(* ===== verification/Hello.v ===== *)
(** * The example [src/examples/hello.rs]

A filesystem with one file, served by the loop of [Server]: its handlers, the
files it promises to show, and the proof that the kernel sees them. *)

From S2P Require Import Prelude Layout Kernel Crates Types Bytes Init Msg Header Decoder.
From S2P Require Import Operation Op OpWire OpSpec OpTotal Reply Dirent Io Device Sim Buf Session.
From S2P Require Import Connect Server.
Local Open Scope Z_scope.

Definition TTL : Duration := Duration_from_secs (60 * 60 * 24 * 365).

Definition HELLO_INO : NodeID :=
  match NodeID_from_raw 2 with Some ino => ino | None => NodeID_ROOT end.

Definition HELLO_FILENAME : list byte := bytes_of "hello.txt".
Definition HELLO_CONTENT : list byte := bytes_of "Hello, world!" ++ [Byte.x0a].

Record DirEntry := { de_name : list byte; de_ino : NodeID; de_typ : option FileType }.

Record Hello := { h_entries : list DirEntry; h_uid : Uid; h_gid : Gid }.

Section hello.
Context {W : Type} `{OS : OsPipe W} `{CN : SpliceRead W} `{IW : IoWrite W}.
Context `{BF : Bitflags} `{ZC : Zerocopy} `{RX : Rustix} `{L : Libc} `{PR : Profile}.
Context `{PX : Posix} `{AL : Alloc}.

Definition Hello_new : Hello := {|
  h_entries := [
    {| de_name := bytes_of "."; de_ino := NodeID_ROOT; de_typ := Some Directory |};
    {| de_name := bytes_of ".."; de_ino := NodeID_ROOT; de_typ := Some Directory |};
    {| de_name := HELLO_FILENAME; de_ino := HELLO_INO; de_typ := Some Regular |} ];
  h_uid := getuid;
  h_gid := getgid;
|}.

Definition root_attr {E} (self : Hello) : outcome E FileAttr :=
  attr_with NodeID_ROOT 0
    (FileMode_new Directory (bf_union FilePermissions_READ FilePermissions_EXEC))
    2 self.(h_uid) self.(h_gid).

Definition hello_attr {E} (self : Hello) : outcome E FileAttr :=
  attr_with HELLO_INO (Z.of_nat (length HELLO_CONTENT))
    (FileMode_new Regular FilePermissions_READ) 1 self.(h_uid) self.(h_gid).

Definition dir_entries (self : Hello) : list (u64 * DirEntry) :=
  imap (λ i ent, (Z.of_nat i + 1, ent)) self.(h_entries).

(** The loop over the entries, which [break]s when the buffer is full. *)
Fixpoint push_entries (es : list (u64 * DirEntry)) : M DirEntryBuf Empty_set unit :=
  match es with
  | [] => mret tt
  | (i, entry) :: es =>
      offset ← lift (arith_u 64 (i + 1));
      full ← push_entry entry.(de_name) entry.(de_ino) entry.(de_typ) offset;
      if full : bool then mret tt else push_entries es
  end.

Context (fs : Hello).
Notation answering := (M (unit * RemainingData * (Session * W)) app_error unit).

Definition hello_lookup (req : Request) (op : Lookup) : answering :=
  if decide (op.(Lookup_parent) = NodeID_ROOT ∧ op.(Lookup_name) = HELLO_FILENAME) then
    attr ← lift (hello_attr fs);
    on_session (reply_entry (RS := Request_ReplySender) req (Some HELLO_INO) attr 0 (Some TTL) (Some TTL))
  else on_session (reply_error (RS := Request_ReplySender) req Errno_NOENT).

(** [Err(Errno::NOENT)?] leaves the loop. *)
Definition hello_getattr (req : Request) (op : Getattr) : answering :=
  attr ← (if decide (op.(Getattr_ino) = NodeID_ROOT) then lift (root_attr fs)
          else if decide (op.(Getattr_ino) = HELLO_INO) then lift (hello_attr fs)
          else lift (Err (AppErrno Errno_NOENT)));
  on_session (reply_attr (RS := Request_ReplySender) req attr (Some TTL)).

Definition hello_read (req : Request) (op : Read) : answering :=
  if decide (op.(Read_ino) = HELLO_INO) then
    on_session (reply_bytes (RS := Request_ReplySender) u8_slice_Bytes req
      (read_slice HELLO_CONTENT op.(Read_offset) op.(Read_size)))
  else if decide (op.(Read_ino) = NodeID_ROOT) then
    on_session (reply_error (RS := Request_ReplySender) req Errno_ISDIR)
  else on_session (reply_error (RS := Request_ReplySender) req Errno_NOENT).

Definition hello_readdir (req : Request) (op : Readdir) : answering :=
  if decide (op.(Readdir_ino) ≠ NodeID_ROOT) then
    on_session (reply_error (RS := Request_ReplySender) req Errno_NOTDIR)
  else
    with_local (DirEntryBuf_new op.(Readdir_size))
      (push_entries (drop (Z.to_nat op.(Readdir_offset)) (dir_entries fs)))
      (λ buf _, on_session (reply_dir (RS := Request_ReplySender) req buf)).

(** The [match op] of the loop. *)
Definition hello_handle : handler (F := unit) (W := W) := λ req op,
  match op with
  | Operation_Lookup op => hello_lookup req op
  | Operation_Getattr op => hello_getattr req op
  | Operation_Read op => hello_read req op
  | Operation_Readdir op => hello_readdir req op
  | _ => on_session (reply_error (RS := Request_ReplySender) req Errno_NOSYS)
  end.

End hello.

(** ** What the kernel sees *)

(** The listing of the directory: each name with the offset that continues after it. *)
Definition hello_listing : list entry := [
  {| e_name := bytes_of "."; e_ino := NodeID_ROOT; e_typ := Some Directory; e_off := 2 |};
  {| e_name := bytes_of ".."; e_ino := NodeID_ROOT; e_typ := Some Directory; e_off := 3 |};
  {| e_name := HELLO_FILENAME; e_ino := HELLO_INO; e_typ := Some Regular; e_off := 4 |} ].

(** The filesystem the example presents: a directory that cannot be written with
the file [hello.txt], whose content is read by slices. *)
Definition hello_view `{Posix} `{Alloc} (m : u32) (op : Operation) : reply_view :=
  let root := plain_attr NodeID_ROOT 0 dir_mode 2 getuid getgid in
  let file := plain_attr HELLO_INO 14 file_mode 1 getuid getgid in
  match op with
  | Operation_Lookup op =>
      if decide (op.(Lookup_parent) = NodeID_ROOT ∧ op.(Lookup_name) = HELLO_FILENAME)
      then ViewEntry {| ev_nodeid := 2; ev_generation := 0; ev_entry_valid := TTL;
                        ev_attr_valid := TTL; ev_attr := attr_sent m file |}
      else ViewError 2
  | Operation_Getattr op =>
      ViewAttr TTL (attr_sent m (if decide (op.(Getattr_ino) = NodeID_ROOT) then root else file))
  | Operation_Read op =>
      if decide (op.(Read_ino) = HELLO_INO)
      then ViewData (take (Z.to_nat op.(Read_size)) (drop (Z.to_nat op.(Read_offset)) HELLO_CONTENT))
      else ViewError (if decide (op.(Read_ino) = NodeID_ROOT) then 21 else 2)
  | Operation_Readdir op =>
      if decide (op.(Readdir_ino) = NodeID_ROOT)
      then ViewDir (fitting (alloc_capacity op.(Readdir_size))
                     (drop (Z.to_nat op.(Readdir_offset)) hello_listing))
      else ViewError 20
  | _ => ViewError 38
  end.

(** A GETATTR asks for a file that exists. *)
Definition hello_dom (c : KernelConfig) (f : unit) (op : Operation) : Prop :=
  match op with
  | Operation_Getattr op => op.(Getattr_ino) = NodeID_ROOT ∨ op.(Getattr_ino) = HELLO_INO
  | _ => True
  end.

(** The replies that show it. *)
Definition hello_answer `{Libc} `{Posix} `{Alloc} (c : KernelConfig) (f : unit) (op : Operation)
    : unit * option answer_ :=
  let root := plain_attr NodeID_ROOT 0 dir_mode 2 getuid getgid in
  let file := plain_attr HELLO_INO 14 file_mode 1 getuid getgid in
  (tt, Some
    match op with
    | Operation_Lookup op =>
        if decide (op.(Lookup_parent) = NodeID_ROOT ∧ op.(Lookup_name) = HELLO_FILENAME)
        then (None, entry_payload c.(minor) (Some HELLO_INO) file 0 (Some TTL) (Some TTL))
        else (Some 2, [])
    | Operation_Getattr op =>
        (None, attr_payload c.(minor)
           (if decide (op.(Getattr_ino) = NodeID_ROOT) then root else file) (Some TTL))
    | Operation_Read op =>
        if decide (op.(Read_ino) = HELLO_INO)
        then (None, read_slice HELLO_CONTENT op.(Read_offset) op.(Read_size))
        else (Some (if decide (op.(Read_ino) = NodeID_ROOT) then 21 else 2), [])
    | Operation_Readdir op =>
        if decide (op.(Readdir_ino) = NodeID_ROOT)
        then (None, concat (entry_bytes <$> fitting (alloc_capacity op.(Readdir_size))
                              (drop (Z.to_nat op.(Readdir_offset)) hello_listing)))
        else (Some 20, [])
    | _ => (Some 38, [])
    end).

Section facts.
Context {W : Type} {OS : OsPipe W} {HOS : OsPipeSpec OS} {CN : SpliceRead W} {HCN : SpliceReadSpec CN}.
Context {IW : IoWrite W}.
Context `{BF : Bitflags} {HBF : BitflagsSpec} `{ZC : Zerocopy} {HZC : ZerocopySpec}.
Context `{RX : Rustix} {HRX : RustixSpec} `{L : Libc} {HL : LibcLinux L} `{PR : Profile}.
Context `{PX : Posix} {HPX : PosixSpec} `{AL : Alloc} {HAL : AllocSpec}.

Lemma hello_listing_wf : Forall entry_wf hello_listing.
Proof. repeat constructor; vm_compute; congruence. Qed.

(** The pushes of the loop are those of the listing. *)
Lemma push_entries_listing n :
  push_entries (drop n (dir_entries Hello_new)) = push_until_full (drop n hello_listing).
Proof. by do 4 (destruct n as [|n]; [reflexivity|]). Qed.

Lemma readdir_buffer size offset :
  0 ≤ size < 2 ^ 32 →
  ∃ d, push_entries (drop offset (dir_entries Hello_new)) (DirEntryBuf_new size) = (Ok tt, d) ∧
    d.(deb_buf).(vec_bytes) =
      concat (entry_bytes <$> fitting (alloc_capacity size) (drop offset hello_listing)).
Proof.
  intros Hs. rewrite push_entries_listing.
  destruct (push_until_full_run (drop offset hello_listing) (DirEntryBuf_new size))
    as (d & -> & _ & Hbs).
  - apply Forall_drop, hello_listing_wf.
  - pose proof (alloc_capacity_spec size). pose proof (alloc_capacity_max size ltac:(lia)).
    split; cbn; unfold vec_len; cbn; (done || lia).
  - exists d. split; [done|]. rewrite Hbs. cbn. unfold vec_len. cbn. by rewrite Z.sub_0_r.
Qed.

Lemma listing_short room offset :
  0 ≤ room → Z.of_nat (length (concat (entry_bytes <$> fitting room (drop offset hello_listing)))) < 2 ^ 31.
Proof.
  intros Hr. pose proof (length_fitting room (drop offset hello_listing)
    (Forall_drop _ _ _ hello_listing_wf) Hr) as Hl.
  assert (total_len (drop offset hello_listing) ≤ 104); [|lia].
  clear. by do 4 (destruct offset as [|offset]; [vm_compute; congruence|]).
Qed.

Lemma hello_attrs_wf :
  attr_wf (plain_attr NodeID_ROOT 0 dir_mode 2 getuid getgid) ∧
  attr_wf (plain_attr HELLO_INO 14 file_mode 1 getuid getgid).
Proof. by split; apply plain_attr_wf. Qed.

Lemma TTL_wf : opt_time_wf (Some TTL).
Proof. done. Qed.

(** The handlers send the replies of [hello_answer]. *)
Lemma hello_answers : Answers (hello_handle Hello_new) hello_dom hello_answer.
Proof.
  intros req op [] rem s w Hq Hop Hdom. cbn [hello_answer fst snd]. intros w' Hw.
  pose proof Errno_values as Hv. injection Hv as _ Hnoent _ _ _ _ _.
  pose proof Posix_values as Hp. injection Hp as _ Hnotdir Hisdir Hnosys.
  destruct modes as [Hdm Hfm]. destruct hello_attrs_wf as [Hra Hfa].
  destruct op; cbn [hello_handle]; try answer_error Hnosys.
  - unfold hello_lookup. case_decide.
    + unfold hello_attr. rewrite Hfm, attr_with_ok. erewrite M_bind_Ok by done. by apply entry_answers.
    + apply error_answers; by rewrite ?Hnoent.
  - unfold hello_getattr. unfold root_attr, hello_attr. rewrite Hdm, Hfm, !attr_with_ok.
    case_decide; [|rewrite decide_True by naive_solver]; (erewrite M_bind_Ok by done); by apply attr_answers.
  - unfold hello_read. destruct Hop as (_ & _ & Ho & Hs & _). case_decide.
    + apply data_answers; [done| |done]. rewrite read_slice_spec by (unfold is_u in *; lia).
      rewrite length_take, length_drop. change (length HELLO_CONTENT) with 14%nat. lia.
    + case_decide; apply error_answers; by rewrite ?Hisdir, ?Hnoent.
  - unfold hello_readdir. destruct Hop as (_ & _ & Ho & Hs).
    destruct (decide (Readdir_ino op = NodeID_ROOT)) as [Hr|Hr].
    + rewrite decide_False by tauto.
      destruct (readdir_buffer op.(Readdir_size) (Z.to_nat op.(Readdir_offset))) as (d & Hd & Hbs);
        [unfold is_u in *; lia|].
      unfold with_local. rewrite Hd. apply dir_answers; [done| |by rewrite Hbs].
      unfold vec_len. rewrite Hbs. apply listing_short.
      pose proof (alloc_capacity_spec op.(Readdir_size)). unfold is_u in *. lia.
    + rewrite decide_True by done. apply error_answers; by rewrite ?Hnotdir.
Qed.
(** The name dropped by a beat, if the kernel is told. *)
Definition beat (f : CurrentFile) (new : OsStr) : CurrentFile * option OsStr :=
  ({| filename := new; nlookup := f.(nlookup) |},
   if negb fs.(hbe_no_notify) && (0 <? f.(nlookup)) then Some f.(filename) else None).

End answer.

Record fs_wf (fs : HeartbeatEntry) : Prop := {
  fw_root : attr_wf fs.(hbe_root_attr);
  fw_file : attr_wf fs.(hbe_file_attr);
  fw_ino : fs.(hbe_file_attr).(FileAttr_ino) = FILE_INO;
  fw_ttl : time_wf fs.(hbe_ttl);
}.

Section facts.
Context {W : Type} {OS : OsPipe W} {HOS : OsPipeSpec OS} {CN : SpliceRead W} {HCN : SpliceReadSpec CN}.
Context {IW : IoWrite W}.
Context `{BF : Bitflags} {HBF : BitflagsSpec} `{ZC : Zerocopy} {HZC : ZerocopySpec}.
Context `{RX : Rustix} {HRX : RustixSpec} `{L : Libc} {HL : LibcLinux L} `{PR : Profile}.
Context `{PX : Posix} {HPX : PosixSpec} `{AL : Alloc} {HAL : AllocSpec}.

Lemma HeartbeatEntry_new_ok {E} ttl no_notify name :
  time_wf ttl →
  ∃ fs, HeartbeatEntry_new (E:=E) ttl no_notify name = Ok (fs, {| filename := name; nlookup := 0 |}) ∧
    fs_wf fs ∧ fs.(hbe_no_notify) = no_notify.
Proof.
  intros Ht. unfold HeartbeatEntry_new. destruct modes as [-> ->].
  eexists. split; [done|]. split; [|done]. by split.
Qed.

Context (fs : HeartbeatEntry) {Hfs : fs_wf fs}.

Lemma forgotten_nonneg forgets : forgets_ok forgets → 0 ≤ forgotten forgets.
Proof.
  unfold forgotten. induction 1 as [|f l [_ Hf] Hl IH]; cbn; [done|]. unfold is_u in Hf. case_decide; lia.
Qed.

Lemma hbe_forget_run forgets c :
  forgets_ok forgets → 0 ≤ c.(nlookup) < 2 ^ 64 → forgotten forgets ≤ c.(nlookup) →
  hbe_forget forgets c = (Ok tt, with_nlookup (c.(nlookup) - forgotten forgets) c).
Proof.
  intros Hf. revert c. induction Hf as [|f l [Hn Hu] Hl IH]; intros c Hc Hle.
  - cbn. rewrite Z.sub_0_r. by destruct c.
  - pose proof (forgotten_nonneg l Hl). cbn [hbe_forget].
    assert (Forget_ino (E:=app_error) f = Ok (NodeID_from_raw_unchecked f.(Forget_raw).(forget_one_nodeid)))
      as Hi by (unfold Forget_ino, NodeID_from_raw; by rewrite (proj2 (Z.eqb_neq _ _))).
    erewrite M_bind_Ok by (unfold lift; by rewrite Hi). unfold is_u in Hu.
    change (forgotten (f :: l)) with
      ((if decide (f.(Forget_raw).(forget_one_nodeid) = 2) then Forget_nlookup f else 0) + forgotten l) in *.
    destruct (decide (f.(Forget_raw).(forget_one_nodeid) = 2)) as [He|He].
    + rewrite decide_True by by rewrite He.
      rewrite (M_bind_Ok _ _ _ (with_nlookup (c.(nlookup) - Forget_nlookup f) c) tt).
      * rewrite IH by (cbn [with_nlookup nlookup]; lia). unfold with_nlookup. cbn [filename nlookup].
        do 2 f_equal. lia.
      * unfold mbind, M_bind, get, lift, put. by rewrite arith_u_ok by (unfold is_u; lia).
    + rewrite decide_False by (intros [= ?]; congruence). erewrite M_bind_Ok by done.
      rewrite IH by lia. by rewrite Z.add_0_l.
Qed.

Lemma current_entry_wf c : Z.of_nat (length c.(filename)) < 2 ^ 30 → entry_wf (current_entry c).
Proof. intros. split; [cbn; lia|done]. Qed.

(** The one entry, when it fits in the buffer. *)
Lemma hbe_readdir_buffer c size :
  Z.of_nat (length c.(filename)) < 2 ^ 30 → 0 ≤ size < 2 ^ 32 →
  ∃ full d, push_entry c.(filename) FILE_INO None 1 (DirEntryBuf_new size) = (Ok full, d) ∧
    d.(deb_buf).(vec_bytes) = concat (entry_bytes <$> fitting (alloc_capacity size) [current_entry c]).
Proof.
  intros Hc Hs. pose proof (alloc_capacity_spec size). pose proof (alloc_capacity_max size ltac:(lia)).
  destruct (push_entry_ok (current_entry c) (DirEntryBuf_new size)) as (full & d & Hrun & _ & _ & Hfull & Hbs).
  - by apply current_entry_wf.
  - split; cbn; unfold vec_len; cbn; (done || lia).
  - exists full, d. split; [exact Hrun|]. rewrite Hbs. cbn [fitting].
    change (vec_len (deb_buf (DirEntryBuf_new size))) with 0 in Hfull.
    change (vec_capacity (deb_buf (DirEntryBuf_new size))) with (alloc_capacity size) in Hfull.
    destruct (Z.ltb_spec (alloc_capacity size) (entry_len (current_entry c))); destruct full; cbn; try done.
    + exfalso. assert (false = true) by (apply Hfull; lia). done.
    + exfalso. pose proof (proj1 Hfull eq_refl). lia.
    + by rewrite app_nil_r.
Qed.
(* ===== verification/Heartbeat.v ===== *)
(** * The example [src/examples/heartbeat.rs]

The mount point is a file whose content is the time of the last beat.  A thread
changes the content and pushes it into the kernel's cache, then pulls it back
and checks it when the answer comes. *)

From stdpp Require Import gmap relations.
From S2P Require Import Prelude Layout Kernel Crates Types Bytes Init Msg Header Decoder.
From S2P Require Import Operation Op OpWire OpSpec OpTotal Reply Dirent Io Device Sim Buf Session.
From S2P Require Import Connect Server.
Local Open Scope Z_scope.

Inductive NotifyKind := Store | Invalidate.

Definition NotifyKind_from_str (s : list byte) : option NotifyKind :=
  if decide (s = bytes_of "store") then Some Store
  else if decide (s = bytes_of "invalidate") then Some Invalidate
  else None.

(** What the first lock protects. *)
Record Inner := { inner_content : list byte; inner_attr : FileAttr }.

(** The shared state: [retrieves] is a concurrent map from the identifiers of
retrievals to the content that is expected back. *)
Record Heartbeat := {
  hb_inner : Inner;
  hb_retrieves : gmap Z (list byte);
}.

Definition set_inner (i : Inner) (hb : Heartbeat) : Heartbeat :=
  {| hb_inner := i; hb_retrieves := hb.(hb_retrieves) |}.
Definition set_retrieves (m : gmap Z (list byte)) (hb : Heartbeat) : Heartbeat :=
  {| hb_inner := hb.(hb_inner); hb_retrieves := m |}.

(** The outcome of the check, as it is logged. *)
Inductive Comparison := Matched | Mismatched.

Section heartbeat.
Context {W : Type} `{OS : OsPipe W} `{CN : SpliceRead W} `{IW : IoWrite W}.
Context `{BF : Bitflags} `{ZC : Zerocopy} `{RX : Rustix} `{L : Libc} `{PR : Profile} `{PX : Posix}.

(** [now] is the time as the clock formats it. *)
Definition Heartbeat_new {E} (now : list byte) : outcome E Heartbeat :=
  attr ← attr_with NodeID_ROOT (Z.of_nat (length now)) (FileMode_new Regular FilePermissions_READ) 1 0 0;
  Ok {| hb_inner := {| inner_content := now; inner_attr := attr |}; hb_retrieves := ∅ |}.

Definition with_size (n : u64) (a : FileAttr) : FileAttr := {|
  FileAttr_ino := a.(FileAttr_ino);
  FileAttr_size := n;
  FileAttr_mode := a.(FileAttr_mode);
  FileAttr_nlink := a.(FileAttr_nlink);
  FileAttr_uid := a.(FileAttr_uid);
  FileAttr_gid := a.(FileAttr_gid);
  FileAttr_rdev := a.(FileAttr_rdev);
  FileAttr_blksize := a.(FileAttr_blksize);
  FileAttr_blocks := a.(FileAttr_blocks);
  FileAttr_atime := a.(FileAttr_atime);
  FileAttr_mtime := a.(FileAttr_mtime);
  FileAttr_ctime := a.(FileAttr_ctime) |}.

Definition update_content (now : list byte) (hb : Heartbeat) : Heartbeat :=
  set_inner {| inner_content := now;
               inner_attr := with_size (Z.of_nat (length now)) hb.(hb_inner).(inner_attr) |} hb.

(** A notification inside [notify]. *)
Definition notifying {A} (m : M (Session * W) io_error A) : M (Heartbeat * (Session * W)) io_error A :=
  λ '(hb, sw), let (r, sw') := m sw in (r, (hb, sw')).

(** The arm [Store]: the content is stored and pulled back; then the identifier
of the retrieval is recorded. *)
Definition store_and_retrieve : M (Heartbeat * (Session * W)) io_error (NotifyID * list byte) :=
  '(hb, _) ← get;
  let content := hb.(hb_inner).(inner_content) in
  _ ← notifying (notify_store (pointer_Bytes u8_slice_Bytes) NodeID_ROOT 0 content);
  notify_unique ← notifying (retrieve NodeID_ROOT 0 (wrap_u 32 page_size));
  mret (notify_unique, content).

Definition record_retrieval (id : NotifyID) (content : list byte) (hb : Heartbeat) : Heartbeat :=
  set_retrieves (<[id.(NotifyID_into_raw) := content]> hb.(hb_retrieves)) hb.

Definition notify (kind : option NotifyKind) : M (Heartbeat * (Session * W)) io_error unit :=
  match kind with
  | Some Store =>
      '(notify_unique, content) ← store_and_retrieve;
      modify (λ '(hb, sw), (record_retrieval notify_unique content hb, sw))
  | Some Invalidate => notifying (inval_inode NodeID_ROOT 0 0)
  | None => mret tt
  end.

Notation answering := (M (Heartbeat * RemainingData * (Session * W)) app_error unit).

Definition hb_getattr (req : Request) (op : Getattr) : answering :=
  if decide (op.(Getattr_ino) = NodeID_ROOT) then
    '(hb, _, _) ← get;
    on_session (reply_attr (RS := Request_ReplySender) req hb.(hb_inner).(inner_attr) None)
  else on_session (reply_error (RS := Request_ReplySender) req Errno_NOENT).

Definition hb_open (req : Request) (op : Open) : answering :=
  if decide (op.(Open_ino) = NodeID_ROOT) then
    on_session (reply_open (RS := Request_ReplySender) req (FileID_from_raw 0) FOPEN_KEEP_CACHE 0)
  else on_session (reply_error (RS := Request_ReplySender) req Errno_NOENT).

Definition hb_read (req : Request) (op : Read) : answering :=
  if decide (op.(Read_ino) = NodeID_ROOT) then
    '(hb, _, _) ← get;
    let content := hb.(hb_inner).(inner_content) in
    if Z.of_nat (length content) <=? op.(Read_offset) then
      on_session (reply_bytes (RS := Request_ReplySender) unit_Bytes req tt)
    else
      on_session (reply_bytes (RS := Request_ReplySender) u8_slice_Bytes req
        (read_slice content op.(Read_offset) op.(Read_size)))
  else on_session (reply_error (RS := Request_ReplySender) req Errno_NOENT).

——

*Your instructions*
Gather each line in the entries above where the string "exfalso" is found.

*Exercise answer*
    + exfalso. assert (false = true) by (apply Hfull; lia). done.
    + exfalso. pose proof (proj1 Hfull eq_refl). lia.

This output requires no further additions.